Dataset entries:
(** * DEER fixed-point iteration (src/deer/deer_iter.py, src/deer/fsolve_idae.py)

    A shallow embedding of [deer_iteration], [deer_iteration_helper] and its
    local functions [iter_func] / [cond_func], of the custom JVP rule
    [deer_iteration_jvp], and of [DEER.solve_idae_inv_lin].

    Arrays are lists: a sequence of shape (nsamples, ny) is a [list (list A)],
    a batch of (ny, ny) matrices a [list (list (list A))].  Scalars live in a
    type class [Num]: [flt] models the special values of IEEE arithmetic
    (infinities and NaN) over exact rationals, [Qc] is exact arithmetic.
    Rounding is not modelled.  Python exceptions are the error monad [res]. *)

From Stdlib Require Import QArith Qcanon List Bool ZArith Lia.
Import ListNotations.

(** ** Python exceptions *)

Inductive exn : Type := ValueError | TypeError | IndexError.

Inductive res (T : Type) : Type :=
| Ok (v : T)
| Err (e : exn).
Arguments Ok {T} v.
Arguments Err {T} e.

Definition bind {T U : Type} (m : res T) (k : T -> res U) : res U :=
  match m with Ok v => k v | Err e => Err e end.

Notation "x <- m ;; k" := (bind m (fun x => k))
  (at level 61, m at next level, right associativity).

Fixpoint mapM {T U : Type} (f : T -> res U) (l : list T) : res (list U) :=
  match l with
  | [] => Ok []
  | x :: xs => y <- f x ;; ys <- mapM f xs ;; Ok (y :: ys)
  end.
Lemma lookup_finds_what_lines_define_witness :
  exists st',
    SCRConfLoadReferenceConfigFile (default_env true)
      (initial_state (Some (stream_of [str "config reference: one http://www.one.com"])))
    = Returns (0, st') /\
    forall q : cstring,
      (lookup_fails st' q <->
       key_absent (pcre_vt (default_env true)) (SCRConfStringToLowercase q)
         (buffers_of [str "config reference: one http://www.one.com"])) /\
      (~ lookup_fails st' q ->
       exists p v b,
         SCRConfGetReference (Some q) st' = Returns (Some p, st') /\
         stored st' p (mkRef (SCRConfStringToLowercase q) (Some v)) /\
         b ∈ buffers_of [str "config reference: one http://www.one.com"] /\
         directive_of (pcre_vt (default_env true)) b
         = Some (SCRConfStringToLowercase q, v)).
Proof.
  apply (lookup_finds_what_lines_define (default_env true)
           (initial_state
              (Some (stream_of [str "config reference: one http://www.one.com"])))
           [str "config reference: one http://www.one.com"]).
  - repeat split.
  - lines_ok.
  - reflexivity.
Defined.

TASK TO CARRY OUT:
What you give back must be the stretch above, starting at the line with "(at level 61, m" and ending at the line with "SCRConfLoadReferenceConfigFile (default_env true)", copied exactly.

WRITTEN RESPONSE:
  (at level 61, m at next level, right associativity).

Fixpoint mapM {T U : Type} (f : T -> res U) (l : list T) : res (list U) :=
  match l with
  | [] => Ok []
  | x :: xs => y <- f x ;; ys <- mapM f xs ;; Ok (y :: ys)
  end.
Lemma lookup_finds_what_lines_define_witness :
  exists st',
    SCRConfLoadReferenceConfigFile (default_env true)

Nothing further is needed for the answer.